A rapid method for the simultaneous analysis of R-(-)-, S-(+)-baclofen and impurity A, (4RS)-4-(4-chlorophenyl) pyrrolidin-2-one, by electrokinetic chromatography was established. The optimized condition was in 100mM sodium borate buffer (pH 9.9) containing 18mM alpha-cyclodextrin (CD) and 1% (v/v) ACN using a fused-silica capillary dynamically coated with polyethylene oxide (PEO), with an effective length of 56cm and an inner diameter of 50microm, hydrodynamic injection at 50mbar for 6s, temperature of 45 degrees C, applied voltage of 27kV and UV detection at 220nm. Baseline separation of all analytes was achieved within 9min (R(s)>2.7) with the migration order of impurity A, S-(+)- and R-(-)-baclofen.
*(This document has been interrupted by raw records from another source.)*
(** ** One delta *)
(** A response other than the one the open desktop stream belongs to. *)
Definition owner_changed (s : OmniAudioOutputState) (incoming : option string) : bool :=
  match ao_response_id s, incoming with
  | Some owner, Some incoming => negb (bool_decide (owner = incoming)) | _, _ => false
  end.
Definition check_response_owner (route : SpeechOutputRoutePlan) (incoming : option string)
    (received_ms : Z) (s : OmniAudioOutputState) : A OmniAudioOutputState :=
  match ao_stream_cue_id s with
  | Some active =>
      if play_to_speaker route && owner_changed s incoming then
        port (AbortStream active (ao_stream_chunk_index s)
                (default received_ms (ao_stream_created_at_ms s))) ;;;
        session_issue "native-playback-stream-response-owner-changed" "error" ;;;
        port (RendererFailure active "native-response-owner-changed") ;;;
        ret (s <| ao_stream_aborted := true |> <| ao_buffer := [] |>)
      else ret s
  | None => ret s
  end.
(** Whether a response is streamed to the desktop speaker. *)
Definition desktop_streaming (route : SpeechOutputRoutePlan) (config : OmniSpeechConfig) : bool :=
  play_to_speaker route && negb (write_to_virtual_mic route) && os_enabled config.
Definition record_delta_evidence (cue_id : string) (samples : list Z) (received_ms : Z)
    (received_qpc : option Z) (s : OmniAudioOutputState) : A OmniAudioOutputState :=
  let response := default "" (ao_response_id s) in
  let* error := recording (RecordAudioDelta cue_id response received_ms received_qpc
                             (existsb (λ x, negb (x =? 0)) samples)) in
  match error with
  | None => ret s
  | Some error =>
      port (AbortStream cue_id (ao_stream_chunk_index s)
              (default received_ms (ao_stream_created_at_ms s))) ;;;
      session_issue "native-desktop-timeline-write-failed" "error" ;;;
      port (FailDesktopEvidence cue_id response error) ;;;
      ret (s <| ao_stream_aborted := true |> <| ao_buffer := [] |>)
  end.
(** One turn of the batching loop. *)
Definition stream_batch (batch : nat) (cue_id : string) (speaker : bool) (received_at received_ms : Z)
    (s : OmniAudioOutputState) : A OmniAudioOutputState :=
  let* unix := now_unix_ms in
  let created := default (if speaker then received_ms else unix) (ao_stream_created_at_ms s) in
  let raw := take batch (ao_buffer s) in
  let s := s <| ao_stream_created_at_ms := Some created |> <| ao_buffer ::= drop batch |> in
  let state := if is_Some_b (ao_stream_cue_id s) then StreamChunk else StreamStart in
  let* instant := gets (ae_instant env) in
  let* result := enqueue_playback_command (λ owner,
    Stream (mk_cue_audio raw cue_id (ao_response_id s) OMNI_OUTPUT_SAMPLE_RATE_HZ
              (if speaker then received_at else instant) created (duration_ms raw))
      (ao_stream_chunk_index s) state owner) in
  if rejected result then
    port (AbortStream cue_id (ao_stream_chunk_index s) created) ;;;
    record_stream_enqueue_rejection result ;;;
    ret (s <| ao_stream_cue_id := None |> <| ao_stream_chunk_index := 0 |>
           <| ao_stream_created_at_ms := None |> <| ao_stream_aborted := true |>)
  else ret (s <| ao_stream_cue_id := Some cue_id |>
              <| ao_stream_chunk_index ::= λ i, saturating_add_u32 i 1 |>).
(** [while buffer.len() >= batch && !aborted]; each turn removes a sample. *)
Fixpoint stream_batches (fuel batch : nat) (cue_id : string) (speaker : bool)
    (received_at received_ms : Z) (s : OmniAudioOutputState) : A OmniAudioOutputState :=
  match fuel with
  | O => ret s
  | S fuel =>
      if (batch <=? length (ao_buffer s))%nat && negb (ao_stream_aborted s) then
        let* s := stream_batch batch cue_id speaker received_at received_ms s in
        stream_batches fuel batch cue_id speaker received_at received_ms s
      else ret s
  end.
Definition batch_samples (route : SpeechOutputRoutePlan) (buffered : nat) : nat :=
  if write_to_bridge_playback route then BRIDGE_STREAM_BATCH_SAMPLES
  else Nat.max (Nat.min DESKTOP_STREAM_BATCH_SAMPLES buffered) 1.
Definition stream_audio (route : SpeechOutputRoutePlan) (cue_id : string) (received_at received_ms : Z)
    (s : OmniAudioOutputState) : A OmniAudioOutputState :=
  match ao_stream_cue_id s with
  | Some active =>
      if negb (bool_decide (active = cue_id)) then
        let* unix := now_unix_ms in
        port (AbortStream active (ao_stream_chunk_index s) (default unix (ao_stream_created_at_ms s))) ;;;
        session_issue "native-playback-stream-overlap" "error" ;;;
        ret (s <| ao_stream_cue_id := None |> <| ao_stream_chunk_index := 0 |>
               <| ao_stream_created_at_ms := None |> <| ao_stream_aborted := true |>
               <| ao_buffer := [] |>)
      else
        stream_batches (length (ao_buffer s)) (batch_samples route (length (ao_buffer s))) cue_id
          (play_to_speaker route) received_at received_ms s
  | None =>
      stream_batches (length (ao_buffer s)) (batch_samples route (length (ao_buffer s))) cue_id
        (play_to_speaker route) received_at received_ms s
  end.
(** The part of [process_audio_delta] that knows the cue and the configuration. *)
Definition route_delta (direction cue_id : string) (config : OmniSpeechConfig)
    (incoming : option string) (samples : list Z) (received_at received_ms : Z)
    (received_qpc : option Z) (s : OmniAudioOutputState) : A OmniAudioOutputState :=
  let route := configured_route direction config in
  let* s := check_response_owner route incoming received_ms s in
  let* s := if desktop_streaming route config && negb (ao_stream_aborted s)
               && negb (bool_decide (samples = []))
            then record_delta_evidence cue_id samples received_ms received_qpc s else ret s in
  if (write_to_bridge_playback route || desktop_streaming route config) && negb (ao_stream_aborted s)
  then stream_audio route cue_id received_at received_ms s else ret s.
Definition process_audio_delta (direction : string) (cue_id : option string) (evt : AudioDelta)
    (s : OmniAudioOutputState) : A OmniAudioOutputState :=
  let* received_at := gets (ae_instant env) in
  let* received_ms := now_unix_ms in
  let* received_qpc := gets (ae_qpc env) in
  let* s :=
    match ad_delta evt with
    | Some (base64_length, Ok samples) =>
        let s := s <| ao_delta_count ::= λ n, wrapping_add n 1 |>
                   <| ao_delta_base64_bytes ::= λ n, wrapping_add n base64_length |>
                   <| ao_response_id ::= λ r, match r with Some _ => r | None => ad_response_id evt end |>
                   <| ao_buffer ::= λ b, if ao_stream_aborted s then b else b ++ samples |> in
        port (SetPendingNativeAudio true) ;;;
        match present cue_id with
        | None => ret s
        | Some cue_id =>
            port (ArchiveTranslatedPcm cue_id samples) ;;;
            let* config := gets (ae_config env) in
            match config with
            | None => ret s
            | Some config =>
                route_delta direction cue_id config (ad_response_id evt) samples received_at
                  received_ms received_qpc s
            end
        end
    | _ => ret s
    end in
  publish_pending_native_audio s.
(* ===== verification/OmniAudioOutTheorems.v ===== *)
(** * What the queue is offered for one response

    [turn_shape] says what the calls made since the response began have offered to
    the queue, for every answer of the rest of the program; the handlers keep it. *)
From S2P Require Import Prelude RustStr TranslatedPcm SpeechRoute OmniPlaybackQueue OmniAudioOut.

(** ** Reading the calls *)
Definition command_of (c : PortCall) : option OmniPlaybackCommand :=
  match c with EnqueueCommand command => Some command | _ => None end.
Definition offered (calls : list PortCall) : list OmniPlaybackCommand := omap command_of calls.
(** [fail_desktop_evidence] aborts the whole queue. *)
Definition is_abort (c : PortCall) : bool :=
  match c with AbortStream _ _ _ | FailDesktopEvidence _ _ _ => true | _ => false end.
Definition aborts (calls : list PortCall) : bool := existsb is_abort calls.
(** The audio the response delivered. *)
Definition decoded (evt : AudioDelta) : list Z :=
  match ad_delta evt with Some (_, Ok samples) => samples | _ => [] end.
Definition received (events : list (option string * AudioDelta)) : list Z :=
  concat ((λ e, decoded e.2) <$> events).

Lemma offered_app calls calls' : offered (calls ++ calls') = offered calls ++ offered calls'.
Proof. unfold offered. apply omap_app. Qed.
Lemma aborts_app calls calls' : aborts (calls ++ calls') = aborts calls || aborts calls'.
Proof. apply existsb_app. Qed.

(** The commands of a stream: the pieces in order, numbered from zero, the first
    one a [Start]; the number saturates at 2^32 - 1 as the code's does. *)
Definition piece_number (n : nat) : Z := Z.min (Z.of_nat n) u32_max.
Definition carries (cue_id : string) (created : Z) (raw : list Z) (a : CueAudio) : Prop :=
  ca_samples a = raw ∧ ca_cue_id a = cue_id ∧ ca_created_at_ms a = created
  ∧ ca_sample_rate_hz a = OMNI_OUTPUT_SAMPLE_RATE_HZ ∧ ca_estimated_duration_ms a = duration_ms raw.
Inductive streamed (cue_id : string) (created : Z)
    : list (list Z) → list OmniPlaybackCommand → Prop :=
| streamed_nil : streamed cue_id created [] []
| streamed_snoc pieces commands raw a owner :
    streamed cue_id created pieces commands → raw ≠ [] → carries cue_id created raw a →
    streamed cue_id created (pieces ++ [raw])
      (commands ++ [Stream a (piece_number (length pieces))
                      (if bool_decide (pieces = []) then StreamStart else StreamChunk) owner]).
Inductive complete_stream (cue_id : string) (audio : list Z) : list OmniPlaybackCommand → Prop :=
| complete_stream_intro created pieces commands a owner :
    streamed cue_id created pieces commands → pieces ≠ [] → concat pieces = audio →
    carries cue_id created [] a →
    complete_stream cue_id audio
      (commands ++ [Stream a (piece_number (length pieces)) StreamEnd owner]).

(** ** The state within a response *)
Definition closed (s : OmniAudioOutputState) : Prop :=
  ao_stream_cue_id s = None ∧ ao_stream_chunk_index s = 0 ∧ ao_stream_created_at_ms s = None.
Definition idle (s : OmniAudioOutputState) : Prop :=
  closed s ∧ ao_buffer s = [] ∧ ao_stream_aborted s = false ∧ ao_response_id s = None.
Inductive turn_shape (audio : list Z) (s : OmniAudioOutputState) (calls : list PortCall) : Prop :=
| shape_quiet :
    ao_stream_aborted s = false → aborts calls = false → offered calls = [] → closed s →
    ao_buffer s = audio → turn_shape audio s calls
| shape_open cue_id created pieces :
    ao_stream_aborted s = false → aborts calls = false →
    ao_stream_cue_id s = Some cue_id → ao_stream_created_at_ms s = Some created →
    ao_stream_chunk_index s = piece_number (length pieces) → pieces ≠ [] →
    streamed cue_id created pieces (offered calls) → concat pieces ++ ao_buffer s = audio →
    turn_shape audio s calls
| shape_cut cue_id created pieces :
    ao_stream_aborted s = true → aborts calls = true → (ao_stream_cue_id s = None → closed s) →
    streamed cue_id created pieces (offered calls) → turn_shape audio s calls.
Definition turn (start : list PortCall) (audio : list Z) (s : OmniAudioOutputState)
    (calls : list PortCall) : Prop :=
  ∃ new, calls = start ++ new ∧ turn_shape audio s new.

Lemma turn_call start audio s c calls :
  command_of c = None → is_abort c = false ∨ ao_stream_aborted s = true → turn start audio s calls →
  turn start audio s (calls ++ [c]).
Proof.
  intros Hc Ha (new & -> & H). exists (new ++ [c]). rewrite app_assoc. split; [done|].
  assert (offered (new ++ [c]) = offered new) as Eo.
  { rewrite offered_app. unfold offered at 2. simpl. by rewrite Hc, app_nil_r. }
  assert (aborts (new ++ [c]) = aborts new || is_abort c) as Ea.
  { rewrite aborts_app. simpl. by rewrite orb_false_r. }
  inversion H; [apply shape_quiet|eapply shape_open|eapply shape_cut]; rewrite ?Eo, ?Ea; eauto;
    destruct Ha as [Ha|Ha]; rewrite ?Ha; try congruence; try (by rewrite orb_false_r).
  apply orb_true_intro. by left.
Qed.
(** Every shape offers the pieces of one stream. *)
Lemma turn_streamed start audio s calls :
  turn start audio s calls → ∃ new cue_id created pieces,
    calls = start ++ new ∧ streamed cue_id created pieces (offered new)
    ∧ (ao_stream_aborted s = true → aborts new = true).
Proof.
  intros (new & -> & H). exists new. inversion H as [Ha _ Ho|c t ps Ha _ _ _ _ _ Hs|c t ps _ Hb _ Hs].
  - exists "", 0, []. rewrite Ho. split_and!; [done|constructor|congruence].
  - exists c, t, ps. split_and!; [done|done|congruence].
  - by exists c, t, ps.
Qed.
(** An abort, or a call once aborted. *)
Lemma turn_cut start audio audio' s s' c calls :
  turn start audio s calls → command_of c = None →
  (is_abort c = true ∨ ao_stream_aborted s = true) →
  ao_stream_aborted s' = true → (ao_stream_cue_id s' = None → closed s') →
  turn start audio' s' (calls ++ [c]).
Proof.
  intros H Hc Hab Hs Hcl. apply turn_streamed in H as (new & cue & t & ps & -> & Hst & Hcut).
  exists (new ++ [c]). rewrite app_assoc. split; [done|].
  apply (shape_cut _ _ _ cue t ps); [done| |done|].
  - rewrite aborts_app. simpl. destruct Hab as [->|Hab]; [by rewrite orb_true_r|by rewrite Hcut].
  - rewrite offered_app. unfold offered at 2. simpl. by rewrite Hc, app_nil_r.
Qed.
(** Fields the shape does not read. *)
Lemma turn_same start audio s s' calls :
  ao_buffer s' = ao_buffer s → ao_stream_cue_id s' = ao_stream_cue_id s →
  ao_stream_chunk_index s' = ao_stream_chunk_index s →
  ao_stream_created_at_ms s' = ao_stream_created_at_ms s →
  ao_stream_aborted s' = ao_stream_aborted s →
  turn start audio s calls → turn start audio s' calls.
Proof.
  intros Hb Hq Hi Ht Ha (new & -> & H). exists new. split; [done|]. unfold closed in *.
  inversion H; [apply shape_quiet|eapply shape_open|eapply shape_cut]; unfold closed;
    rewrite ?Hb, ?Hq, ?Hi, ?Ht, ?Ha; eauto.
Qed.
(* ===== verification/OmniSystem.v ===== *)
(** * One session's playback among the other threads

    [move] is one step of the process as a session's [OmniPlaybackQueue] sees it:
    the provider session (which holds a submission reservation around each
    enqueue), the playback worker of [audio/omni/protocol.rs] (which works on one
    command at a time and may receive more of its stream meanwhile), the
    session's shutdown, and the users of [PlaybackQuiescence] elsewhere: the
    restart barrier, and the queues of other sessions, which publish their counts
    to the same process-wide quiescence ([publish_state]). Each step is one section
    under a lock. *)
From S2P Require Import Prelude RustStr DesktopTimeline PlaybackOwnership TranslatedPcm WatchTerminal PlaybackQuiescence OmniPlaybackQueue.

Definition is_marker (c : OmniPlaybackCommand) : bool :=
  match c with Stream _ _ StreamAbort _ => true | _ => false end.
Definition speech (l : list OmniPlaybackCommand) : list OmniPlaybackCommand :=
  filter (λ c, is_marker c = false) l.

(** [sy_reserved]: the producer holds its reservation. [sy_held]: the command the
    worker works on, until its guard is dropped. [sy_inner]: the command it has
    received since and may still return. The lists record, in order, the commands
    accepted, those the worker took, and those removed without being taken.
    [sy_others] counts the publications of other sessions; [sy_hidden]: when the
    restart barrier last went up, the quiescence did not show this queue's counts. *)
Record OmniSystem := mk_omni_system {
  sy_playback : Playback; sy_reserved : bool; sy_held : option OmniPlaybackCommand;
  sy_inner : option OmniPlaybackCommand;
  sy_accepted : list OmniPlaybackCommand; sy_taken : list OmniPlaybackCommand;
  sy_revoked : list OmniPlaybackCommand; sy_others : nat; sy_hidden : bool
}.
#[export] Instance omni_system_settable : Settable OmniSystem := λ s,
  mk_omni_system (sy_playback s) (sy_reserved s) (sy_held s) (sy_inner s) (sy_accepted s)
    (sy_taken s) (sy_revoked s) (sy_others s) (sy_hidden s).
Definition sy_queue (s : OmniSystem) : OmniPlaybackQueueState := pb_queue (sy_playback s).
Definition sy_guards (s : OmniSystem) : Guards := pb_guards (sy_playback s).

Inductive omni_label :=
| OOther (l : quiescence_label)
| OReserve
| OEnqueue (command : OmniPlaybackCommand) (now published unix_ms : Z)
| ORelease
| OAbortStream (cue_id : string) (chunk_index created_at_ms now published : Z)
| OReceive (deadline now published : Z)
| OWake (timed_out : bool) (deadline now published : Z)
| OReturn (published : Z)
| OStreamActive (active : bool) (published : Z)
| OFinish (published : Z)
| OFinishing (published : Z)
| ODrain (published : Z)
| OAbort (published : Z)
| OAudioDelta (cue_id response_id : string) (now_ms : Z) (qpc_100ns : option Z) (audible : bool)
    (qpc : option Z) (ms : Z)
| OAudioDone (response_id : string) (now_ms : Z) (qpc_100ns qpc : option Z) (ms : Z)
| ORemoveTimeline (response_id : string)
| OFailEvidence (cue_id response_id error : string) (now published : Z).

Section System.
Context (capacity : nat) (values : gmap string BridgePlaybackCue → list BridgePlaybackCue).
Context (io_answer : nat → outcome unit) (encode : TimelineRow → outcome (list Z)).

(** The publication of a queue. *)
Definition publication (l : quiescence_label) : bool :=
  match l with QQueue _ _ _ _ => true | _ => false end.
(** Whether the quiescence shows what this queue would publish. *)
Definition shown (s : OmniSystem) : bool :=
  let q := qt_snapshot (gd_state (sy_guards s)) in
  (qs_queued_commands q =? Z.of_nat (length (oq_pending (sy_queue s))))
  && (qs_active_commands q =? if queue_active (sy_queue s) then 1 else 0).
(** A step on the quiescence that is not a publication of this queue. *)
Definition elsewhere (l : quiescence_label) (g : Guards) (s : OmniSystem) : OmniSystem :=
  s <| sy_playback ::= (λ p, p <| pb_guards := g |>) |>
    <| sy_others ::= (λ n, if publication l then S n else n) |>
    <| sy_hidden := if barrier g && negb (barrier (sy_guards s)) then negb (shown s) else sy_hidden s |>.
Definition run_part (m : M Playback unit) (s : OmniSystem) : OmniSystem :=
  s <| sy_playback := (m (sy_playback s)).2 |>.
(** The worker's part of a receive: what it took. *)
Definition received_step (r : outcome (progress OmniPlaybackReceiveOutcome) * Playback) (s : OmniSystem)
    : OmniSystem :=
  let s := s <| sy_playback := r.2 |> in
  match r.1 with
  | Ok (Returned (Command command _)) =>
      let s := s <| sy_taken ::= λ l, l ++ speech [command] |> in
      match sy_held s with
      | None => s <| sy_held := Some command |>
      | Some _ => s <| sy_inner := Some command |>
      end
  | _ => s <| sy_inner := None |>
  end.
(** What a revocation removes from the queue. *)
Definition revoke (removed : list OmniPlaybackCommand) (s : OmniSystem) : OmniSystem :=
  s <| sy_revoked ::= λ l, l ++ speech removed |>.

Definition exec_omni (l : omni_label) (s : OmniSystem) : option OmniSystem :=
  let q := sy_queue s in
  match l with
  | OOther l =>
      if match l with
              | QDropSubmission => gd_submissions (sy_guards s) <=? (if sy_reserved s then 1 else 0)
              | _ => false
              end then None
      else match exec_quiescence values l (sy_guards s) with
           | Some g => Some (elsewhere l g s)
           | None => None
           end
  | OReserve =>
      if sy_reserved s then None
      else match exec_quiescence values QSubmission (sy_guards s) with
           | Some g => Some ((elsewhere QSubmission g s) <| sy_reserved := true |>)
           | None => None
           end
  | OEnqueue command now published unix_ms =>
      if negb (sy_reserved s) || is_marker command then None
      else
        let r := enqueue capacity values command now published unix_ms (sy_playback s) in
        let s := s <| sy_playback := r.2 |> in
        Some match r.1 with
             | Ok (Queued | QueuedAfterDroppingStale _) => s <| sy_accepted ::= λ l, l ++ [command] |>
             | _ => s
             end
  | ORelease =>
      if negb (sy_reserved s) then None
      else match exec_quiescence values QDropSubmission (sy_guards s) with
           | Some g => Some ((elsewhere QDropSubmission g s) <| sy_reserved := false |>)
           | None => None
           end
  | OAbortStream cue_id chunk_index created_at_ms now published =>
      let m := abort_stream values cue_id chunk_index created_at_ms now published in
      let dead := bool_decide (oq_shutdown q = Aborted)
                  || bool_decide (cue_id ∈ oq_terminated_stream_cues q) in
      Some (run_part m (if dead then s
                        else revoke (filter (λ c, is_stream_of cue_id c = true) (oq_pending q)) s))
  | OReceive deadline now published =>
      Some (received_step (recv_pass values deadline now published (sy_playback s)) s)
  | OWake timed_out deadline now published =>
      Some (received_step (recv_wake values timed_out deadline now published (sy_playback s)) s)
  | OReturn published =>
      match sy_inner s with
      | None => None
      | Some command =>
          let s' := run_part (return_pending values command published) s in
          let s' := s' <| sy_inner := None |>
                       <| sy_taken ::= λ l, if is_marker command then l else removelast l |> in
          Some (if bool_decide (oq_shutdown q = Aborted) then revoke [command] s' else s')
      end
  | OStreamActive active published =>
      match sy_held s with
      | Some command =>
          if active && is_marker command then None
          else Some (run_part (set_desktop_stream_active values active published) s)
      | None => None
      end
  | OFinish published =>
      match sy_held s with
      | Some _ =>
          if oq_desktop_stream_active q then None
          else Some (run_part (finish_active values published) s <| sy_held := None |> <| sy_inner := None |>)
      | None => None
      end
  | OFinishing published => Some (run_part (begin_provider_finishing values published) s)
  | ODrain published => Some (run_part (drain_and_stop values published) s)
  | OAbort published => Some (run_part (abort values published) (revoke (oq_pending q) s))
  | OAudioDelta cue_id response_id now_ms qpc_100ns audible qpc ms =>
      Some (run_part (record_desktop_audio_delta capacity io_answer encode cue_id response_id now_ms
                        qpc_100ns audible qpc ms) s)
  | OAudioDone response_id now_ms qpc_100ns qpc ms =>
      Some (run_part (record_desktop_audio_done io_answer encode response_id now_ms qpc_100ns qpc ms) s)
  | ORemoveTimeline response_id => Some (run_part (remove_desktop_timeline response_id) s)
  | OFailEvidence cue_id response_id error now published =>
      let r := fail_desktop_evidence values cue_id response_id error now published (sy_playback s) in
      Some ((if is_panic r.1 then s else revoke (oq_pending q) s) <| sy_playback := r.2 |>)
  end.
Definition omni_step (s : OmniSystem) (l : omni_label) (s' : OmniSystem) : Prop :=
  exec_omni l s = Some s'.
(** A session starts on a quiescence and a Watch ledger that others have used;
    counts another session's queue left there are publications of others. *)
Definition omni_init (s : OmniSystem) : Prop :=
  ∃ directory identity g watch issues others,
    quiescence_reachable values g
    ∧ (others = O → qs_queued_commands (qt_snapshot (gd_state g)) = 0
                    ∧ qs_active_commands (qt_snapshot (gd_state g)) = 0)
    ∧ s = mk_omni_system (mk_playback_state queue_new (from_env directory identity) g watch issues)
            false None None [] [] [] others false.
Definition omni_reachable : OmniSystem → Prop := reachable omni_init omni_step.

(** ** The worker while the queue drains *)
(** [n] turns of the worker's loop, each command carried out in between. *)
Fixpoint worker_turns (n : nat) (deadline now published finished : nat → Z) (p : Playback)
    : list OmniPlaybackReceiveOutcome * Playback :=
  match n with
  | O => ([], p)
  | S n =>
      match recv_pass values (deadline n) (now n) (published n) p with
      | (Ok (Returned outcome), p) =>
          let p := (finish_active values (finished n) p).2 in
          let '(outcomes, p) := worker_turns n deadline now published finished p in
          (outcome :: outcomes, p)
      | (_, p) => ([], p)
      end
  end.
(** [join_worker], once the thread has ended. *)
Definition shutdown_result (p : Playback) : outcome unit := evidence_outcome (pb_evidence p).
End System.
The method showed good linearity (r(2)>0.999 in a range of 5-50microg/mL for impurity A and 50-500microg/mL for baclofen enantiomers), precision (%RSDs<3.37%) and recoveries (100.3% for R-(-)-baclofen, 101.6% for S-(+)-baclofen and 96.1% for impurity A). Detection and quantitation limits were 10 and 30microg/mL for both enantiomers, and 2 and 5microg/mL for the impurity, respectively. The method was efficient for the determination of baclofen enantiomers and impurity A in pharmaceutical raw material and formulations due to its reliability, speed and simplicity.